Abstract Background Chemotherapies used for the treatment of primary brain tumors frequently induce hematological toxicity. Thrombocytopenia represents the main cause of stopping chemotherapy for toxicity. Here we explored the incidence, and the consequences for treatment exposure and survival, of thrombocytopenia induced by lomustine chemotherapy at first recurrence of glioblastoma. Methods We performed a retrospective analysis of thrombocytopenia at first recurrence of glioblastoma, its consequences for treatment delivery, and associations with outcome in the phase II and III parts of EORTC 26101, a randomized trial designed to define the role of lomustine versus bevacizumab versus their combination in glioblastoma patients at first relapse.
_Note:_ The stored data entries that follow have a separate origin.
(** * The streaming iterators of the ixp Lua binding (src/ixp/luaixp.c)

    A shallow embedding of the line iterator ([l_ixp_iread_iter]), the
    directory iterator ([l_ixp_idir_iter]), their finalizers and the status
    projection ([pushstat], [build_modestr]) of luaixp.c, and the properties
    of the specification that can be settled on them; then of the one-shot
    operations ([l_ixp_write], [l_ixp_read], [l_ixp_create], [l_ixp_stat])
    and what the code shows of them.

    Conventions.
    - C [char] buffers are [list ascii]; a pointer into a buffer is an
      offset; reading or writing outside the block is [Undefined].
    - [size_t] is 64 bits wide, [int] 32 bits; both are [Z] with the
      wrap-around written out.  Structures lie in memory as on x86-64
      Linux: [time_t] has 64 bits, integers are little-endian.
    - A C function called from Lua returns the values it leaves on top of
      the stack; [return 0] is the empty list, which ends a generic [for].
    - What libc, the Lua runtime and libixp provide is collected in the
      classes [Libc], [LuaRuntime] and [Libixp]. *)

From Stdlib Require Import ZArith Ascii String DecimalString Lia.
From stdpp Require Import base list.

Set Warnings "-register-all".
Open Scope Z_scope.

(** ** Bytes, C strings and blocks of memory *)

Definition NUL : ascii := "000"%char.
Definition LF : ascii := "010"%char.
Results 225 patients were treated with lomustine alone (median 1 cycle) (group 1) and 283 patients were treated with lomustine plus bevacizumab (median 3 lomustine cycles) (group 2). Among cycle delays and dose reductions of lomustine for toxicity, thrombocytopenia was the leading cause. Among 129 patients of group 1 and 187 patients of group 2 experiencing at least one episode of thrombocytopenia, 36 patients in group 1 and 93 in group 2 had their treatment modified because of thrombocytopenia. Lomustine was discontinued for thrombocytopenia in 16 patients (7.1%) in group 1 and in 38 patients (13.4%) in group 2. Patients with O6-methylguanine DNA methyltransferase (MGMT) promoter-methylated glioblastoma treated with lomustine alone experienced more interference with study treatment than patients with tumors without MGMT promoter methylation. On adjusted analysis accounting for major prognostic factors, treatment modification by thrombocytopenia was a positive prognostic factor for overall survival, and this effect was entirely driven by patients with tumors without MGMT promoter methylation only. Conversely, thrombocytopenia was associated with inferior progression-free survival in patients with MGMT promoter-methylated tumors, suggesting a link to insufficient lomustine exposure. Conclusion Drug-induced thrombocytopenia is a major limitation to adequate exposure to lomustine salvage chemotherapy in patients with recurrent glioblastoma. Its association with survival suggests that mitigating thrombocytopenia to allow enhanced drug exposure in patients with MGMT promoter methylated tumors might improve outcome.